= Kunthala Jayaraman =

Indian biotechnologist

 Kunthala Jayaraman, an Indian biotechnologist, is often regarded as the 'Mother of Industrial Biotechnology Education in the world'. Jayaraman, often referred to as KJ, is credited with establishing a harmonious balance among science, engineering, and technology at Anna University, in the field of industrial biotechnology.

== Education ==
Jayaraman earned a degree in biochemistry at the Indian Institute of Science in Bangalore.

== Career ==
Jayaraman was faculty in the School of Biological Sciences (SBS) of the Madurai Kamaraj University (MKU). She along with her associate were the first discoverers of larvicidal toxin producing gene in Bacillus sphaericus in 1984, which was a major breakthrough in conquering mosquito larvae using new biopesticide. Four years later, the discovery of another toxic protein producing gene by her team became a milestone in developing Biocide-S, an environmentally safe biotechnological toxin efficient in killing mosquito larvae, at Centre for Biotechnology (CBT) in Anna University.

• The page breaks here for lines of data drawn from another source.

(* ===== verification/MoveOps.v ===== *)
(** * Storing, equipping and removing items ([src/server/game/Entities/Player/Player.cpp])

    The operations that put an item in its place and take it out again. *)
From S2P Require Import Prelude StateMonad Items Inventory Storage MoveData.

Module MoveOps.
Export MoveData.

Definition BIND_WHEN_PICKED_UP := 1.
Definition BIND_WHEN_EQUIPED := 2.
Definition BIND_QUEST_ITEM := 4.
Definition INVTYPE_WEAPON := 13.
Definition INVTYPE_2HWEAPON := 17.
Definition INVTYPE_WEAPONOFFHAND := 22.
Definition ITEM_PROTO_FLAG_HAS_LOOT := 0x4.
Definition ITEM_PROTO_FLAG_INDESTRUCTIBLE := 0x20.
Definition ITEM_PROTO_FLAG_PROSPECTABLE := 0x00040000.
Definition ITEM_PROTO_FLAG_MILLABLE := 0x20000000.
Definition ITEM_FLAGS_CU_POISON := 0x5.

Section ops.
Context `{IE : ItemEnv} `{ME : MoveEnv}.

Definition SetCount (p : ptr) (value : Z) : MW unit := upd_item p (λ it, set_GetCount it (u32 value)).

(** ** _StoreItem and StoreItem *)

(** Whether storing binds the item. *)
Definition binds_at (it : Item) (position : Z) : bool :=
  let b := Bonding (GetTemplate it) in
  (b =? BIND_WHEN_PICKED_UP) || (b =? BIND_QUEST_ITEM) || ((b =? BIND_WHEN_EQUIPED) && IsBagPos position).

(** The item is deleted; its amount is in another stack. *)
Definition merged_away (p : ptr) : MW unit :=
  _ ← touch p;
  _ ← RemoveEnchantmentDurations p;
  _ ← RemoveItemDurations p;
  w ← get;
  _ ← upd_item p (λ it, set_owner it (player_guid (pl w)));
  _ ← SetNotRefundable p true;
  _ ← ClearSoulboundTradeable p;
  _ ← RemoveTradeableItem p;
  SetState p ITEM_REMOVED true.

(** The item comes to an empty slot. *)
Definition place_item (p : ptr) (position : Z) : MW unit :=
  let bag := pos_bag position in let slot := pos_slot position in
  it ← item_at p;
  _ ← when (binds_at it position) (SetBinding p true);
  w ← get;
  let pBag := if bag =? INVENTORY_SLOT_BAG_0 then None else GetBagByPos (pl w) bag in
  _ ← match pBag with
      | None =>
        let me := player_guid (pl w) in
        _ ← put_own slot (Some p);
        _ ← upd_state p (λ s, set_m_container (set_contained s me) None);
        _ ← upd_item p (λ it, set_m_slot (set_owner it me) slot);
        when (between CURRENCYTOKEN_SLOT_START slot CURRENCYTOKEN_SLOT_END) (tell (AddKnownCurrency (GetEntry it)))
      | Some pBag => Bag_StoreItem pBag slot p
      end;
  _ ← SetState p ITEM_CHANGED true;
  _ ← match pBag with Some pBag => SetState pBag ITEM_CHANGED true | None => skip end;
  _ ← AddEnchantmentDurations p;
  AddItemDurations p.

Definition StoreItem_at (position : Z) (p : ptr) (count : Z) (clone : bool) : MW (option ptr) :=
  _ ← touch p;
  w ← get;
  match GetItemByPos16 (pl w) position with
  | None =>
    o ← (if clone then CloneItem p count else _ ← SetCount p count; mret (Some p));
    match o with
    | None => mret None
    | Some p => _ ← place_item p position; mret (Some p)
    end
  | Some q =>
    it ← item_at q;
    _ ← when (binds_at it position) (SetBinding q true);
    _ ← SetCount q (GetCount it + count);
    _ ← when (negb clone) (merged_away p);
    _ ← AddEnchantmentDurations q;
    _ ← SetState q ITEM_CHANGED true;
    mret (Some q)
  end.

(** All but the last part are clones. *)
Fixpoint StoreItem (dest : ItemPosCountVec) (p : ptr) : MW (option ptr) :=
  match dest with
  | [] => mret (Some p)
  | [pc] => StoreItem_at (pos pc) p (cnt pc) false
  | pc :: dest => _ ← StoreItem_at (pos pc) p (cnt pc) true; StoreItem dest p
  end.
Definition BankItem (dest : ItemPosCountVec) (p : ptr) : MW (option ptr) := StoreItem dest p.

Definition StoreNewItem (dest : ItemPosCountVec) (item randomPropertyId : Z) (allowedLooters : gset Z) : MW (option ptr) :=
  w ← get;
  let count := foldl (λ count pc, u32 (count + cnt pc)) 0 dest in
  o ← CreateItem item count;
  match o with
  | None => mret None
  | Some p =>
    _ ← tell (ItemAddedQuestCheck item count);
    _ ← SetItemRandomProperties p randomPropertyId;
    o ← StoreItem dest p;
    match o with
    | None => if 1 <? Z.of_nat (size allowedLooters) then lift BadPtr else mret None
    | Some p =>
      it ← item_at p;
      _ ← when ((1 <? Z.of_nat (size allowedLooters)) && (GetMaxStackSize (GetTemplate it) =? 1) && IsSoulBound it)
            (_ ← upd_item p (λ it, set_allowedGUIDs (set_bop_tradeable it true) allowedLooters);
             _ ← upd_state p (λ s, set_played_time s (GetTotalPlayedTime w));
             AddTradeableItem p);
      mret (Some p)
    end
  end.

(** ** Equipping *)

Definition VisualizeItem (slot : Z) (p : ptr) : MW unit :=
  it ← item_at p;
  let b := Bonding (GetTemplate it) in
  _ ← when ((b =? BIND_WHEN_EQUIPED) || (b =? BIND_WHEN_PICKED_UP) || (b =? BIND_QUEST_ITEM)) (SetBinding p true);
  w ← get;
  let me := player_guid (pl w) in
  _ ← put_own slot (Some p);
  _ ← upd_state p (λ s, set_m_container (set_contained s me) None);
  _ ← upd_item p (λ it, set_m_slot (set_owner it me) slot);
  SetState p ITEM_CHANGED true.

(** Changing a weapon in combat starts a cooldown. *)
Definition start_weapon_timer (p : ptr) : MW unit :=
  it ← item_at p; w ← get;
  let proto := GetTemplate it in
  when (IsInCombat (pl w) && ((Class_ proto =? ITEM_CLASS_WEAPON) || (InventoryType proto =? INVTYPE_RELIC))
        && (m_weaponChangeTimer w =? 0))
    (match weapon_switch_cooldown (getClass (pl w)) with
     | Some time => modify (λ w, set_m_weaponChangeTimer w time)
     | None => skip
     end).

Definition EquipItem (position : Z) (p : ptr) : MW (option ptr) :=
  _ ← AddEnchantmentDurations p;
  _ ← AddItemDurations p;
  let slot := pos_slot position in
  w ← get;
  match GetItemByPos16 (pl w) position with
  | None =>
    _ ← VisualizeItem slot p;
    _ ← when (IsAlive (pl w)) (_ ← tell (ApplyItemMods p slot true); start_weapon_timer p);
    mret (Some p)
  | Some q =>
    it ← item_at p; it2 ← item_at q;
    _ ← SetCount q (GetCount it2 + GetCount it);
    _ ← merged_away p;
    _ ← SetState q ITEM_CHANGED true;
    mret (Some q)
  end.
Definition EquipNewItem (position item : Z) : MW (option ptr) :=
  o ← CreateItem item 1;
  match o with
  | None => mret None
  | Some p => _ ← tell (ItemAddedQuestCheck item 1); EquipItem position p
  end.
Definition QuickEquipItem (position : Z) (p : ptr) : MW unit :=
  _ ← AddEnchantmentDurations p;
  _ ← AddItemDurations p;
  VisualizeItem (pos_slot position) p.

(** ** Taking out *)

(** What was only held in the main hand is lost. *)
Definition clear_held (p : ptr) : MW unit :=
  s ← state_at p;
  if negb (GetItemSuffixFactor s =? 0)
  then _ ← ClearEnchantment p PROP_ENCHANTMENT_SLOT_3; ClearEnchantment p PROP_ENCHANTMENT_SLOT_4
  else _ ← ClearEnchantment p PROP_ENCHANTMENT_SLOT_0; ClearEnchantment p PROP_ENCHANTMENT_SLOT_1.

Definition RemoveItem (bag slot : Z) : MW unit :=
  w ← get;
  match GetItemByPos (pl w) bag slot with
  | None => skip
  | Some p =>
    _ ← touch p;
    _ ← RemoveEnchantmentDurations p;
    _ ← RemoveItemDurations p;
    _ ← RemoveTradeableItem p;
    _ ← (if bag =? INVENTORY_SLOT_BAG_0 then
           _ ← when (slot <? INVENTORY_SLOT_BAG_END)
                 (_ ← tell (ApplyItemMods p slot false);
                  when (slot =? EQUIPMENT_SLOT_MAINHAND) (clear_held p));
           put_own slot None
         else
           w ← get;
           match GetBagByPos (pl w) bag with Some pBag => Bag_RemoveItem pBag slot | None => skip end);
    _ ← upd_state p (λ s, set_contained s 0);
    upd_item p (λ it, set_m_slot it NULL_SLOT)
  end.

Definition MoveItemFromInventory (bag slot : Z) : MW unit :=
  w ← get;
  match GetItemByPos (pl w) bag slot with
  | None => skip
  | Some p =>
    it ← item_at p;
    _ ← tell (ItemRemovedQuestCheck (GetEntry it) (GetCount it));
    _ ← RemoveItem bag slot;
    _ ← SetNotRefundable p false;
    RemoveFromUpdateQueueOf p
  end.
Definition MoveItemToInventory (dest : ItemPosCountVec) (p : ptr) (in_characterInventoryDB : bool) : MW unit :=
  it ← item_at p;
  _ ← tell (ItemAddedQuestCheck (GetEntry it) (GetCount it));
  o ← StoreItem dest p;
  if bool_decide (o = Some p) then
    w ← get;
    _ ← upd_item p (λ it, set_owner it (player_guid (pl w)));
    _ ← SetState p (if in_characterInventoryDB then ITEM_CHANGED else ITEM_NEW) true;
    it ← item_at p;
    when (bop_tradeable it) (AddTradeableItem p)
  else skip.

(** ** Destroying *)

Fixpoint DestroyItem_at (fuel : nat) (bag slot : Z) : MW unit :=
  w ← get;
  match GetItemByPos (pl w) bag slot with
  | None => skip
  | Some p =>
    it ← item_at p;
    _ ← (if IsNotEmptyBag it then
           match fuel with
           | O => lift OutOfFuel
           | S fuel => for_each (range 0 MAX_BAG_SIZE) (λ i, DestroyItem_at fuel slot i)
           end
         else skip);
    _ ← RemoveEnchantmentDurations p;
    _ ← RemoveItemDurations p;
    _ ← SetNotRefundable p true;
    _ ← ClearSoulboundTradeable p;
    _ ← RemoveTradeableItem p;
    it ← item_at p;
    _ ← tell (ItemRemovedQuestCheck (GetEntry it) (GetCount it));
    _ ← (if bag =? INVENTORY_SLOT_BAG_0 then
           _ ← when (slot <? INVENTORY_SLOT_BAG_END) (tell (ApplyItemMods p slot false));
           put_own slot None
         else
           w ← get;
           match GetBagByPos (pl w) bag with Some pBag => Bag_RemoveItem pBag slot | None => skip end);
    _ ← upd_state p (λ s, set_contained s 0);
    _ ← upd_item p (λ it, set_m_slot it NULL_SLOT);
    SetState p ITEM_REMOVED true
  end.
(** A bag inside a bag is empty: two levels. *)
Definition DestroyItem (bag slot : Z) : MW unit := DestroyItem_at 2 bag slot.

(** DestroyItemCount of a given item; what is left of the count. *)
Definition DestroyItemCount_of (p : ptr) (count : Z) : MW Z :=
  it ← item_at p; w ← get;
  if InArena w && (FlagsCu (GetTemplate it) .& ITEM_FLAGS_CU_POISON) then mret count
  else if GetCount it <=? count then
    bag ← GetBagSlot p;
    _ ← DestroyItem bag (m_slot it);
    mret (u32 (count - GetCount it))
  else
    _ ← tell (ItemRemovedQuestCheck (GetEntry it) count);
    _ ← SetCount p (GetCount it - count);
    _ ← SetState p ITEM_CHANGED true;
    mret 0.

(** DestroyItemCount of an entry: walks that stop when enough is destroyed ([None]). *)
Fixpoint walk {A} (l : list A) (f : A → Z → MW (option Z)) (remcount : Z) : MW (option Z) :=
  match l with
  | [] => mret (Some remcount)
  | a :: l => o ← f a remcount; match o with Some remcount => walk l f remcount | None => mret None end
  end.
Definition and_then (k : Z → MW (option Z)) (o : option Z) : MW (option Z) :=
  match o with Some remcount => k remcount | None => mret None end.

Section destroy_count.
Variables (itemEntry count : Z) (unequip_check : bool).

(** [check]: the loop over the equipment, where what cannot be taken off stays. *)
Definition destroy_some (check : bool) (bag slot : Z) (o : option ptr) (remcount : Z) : MW (option Z) :=
  match o with
  | None => mret (Some remcount)
  | Some p =>
    it ← item_at p; w ← get;
    if negb (GetEntry it =? itemEntry) || IsInTrade it then mret (Some remcount)
    else if u32 (GetCount it + remcount) <=? count then
      if check && unequip_check && negb (is_ok (CanUnequipItem (pl w) (pack INVENTORY_SLOT_BAG_0 slot) false))
      then mret (Some remcount)
      else
        let remcount := u32 (remcount + GetCount it) in
        _ ← DestroyItem bag slot;
        mret (if count <=? remcount then None else Some remcount)
    else
      _ ← tell (ItemRemovedQuestCheck (GetEntry it) (u32 (count - remcount)));
      _ ← SetCount p (GetCount it - count + remcount);
      _ ← SetState p ITEM_CHANGED true;
      mret None
  end.
Definition destroy_own (check : bool) (i remcount : Z) : MW (option Z) :=
  w ← get; destroy_some check INVENTORY_SLOT_BAG_0 i (GetItemByPos (pl w) INVENTORY_SLOT_BAG_0 i) remcount.
Definition destroy_in_bag (i remcount : Z) : MW (option Z) :=
  w ← get;
  match GetBagByPos (pl w) i with
  | None => mret (Some remcount)
  | Some bag =>
    walk (bag_slots (mem (pl w) bag)) (λ j remcount,
      b ← item_at bag; destroy_some false i j (Bag_GetItemByPos b (u8 j)) remcount) remcount
  end.
Definition DestroyItemCount : MW unit :=
  o ← walk (range INVENTORY_SLOT_ITEM_START INVENTORY_SLOT_ITEM_END) (destroy_own false) 0;
  o ← and_then (walk (range KEYRING_SLOT_START CURRENCYTOKEN_SLOT_END) (destroy_own false)) o;
  o ← and_then (walk (range INVENTORY_SLOT_BAG_START INVENTORY_SLOT_BAG_END) destroy_in_bag) o;
  o ← and_then (walk (range EQUIPMENT_SLOT_START INVENTORY_SLOT_BAG_END) (destroy_own true)) o;
  o ← and_then (walk (range BANK_SLOT_ITEM_START BANK_SLOT_ITEM_END) (destroy_own false)) o;
  _ ← and_then (walk (range BANK_SLOT_BAG_START BANK_SLOT_BAG_END) destroy_in_bag) o;
  skip.
End destroy_count.
End ops.
End MoveOps.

While at MKU, she was the instrumental to conduct the WHO Conference and International Training Programme. In MKU, she was mentored and inspired by S. Ramachandran, along with Kuppamuthu Dharmalingam, to write text books in biotechnology. In 2022, in the honour of Kunthala Jayaraman, The Academy of Sciences of Chennai conducted Kunthala Jayaraman Distinguished Lecture on “Disruptive reform in higher education and translational research” and it was delivered by P. Kaliraj, Professor of Eminence, Anna University and Former Vice-Chancellor, Bharathiar University, Coimbatore.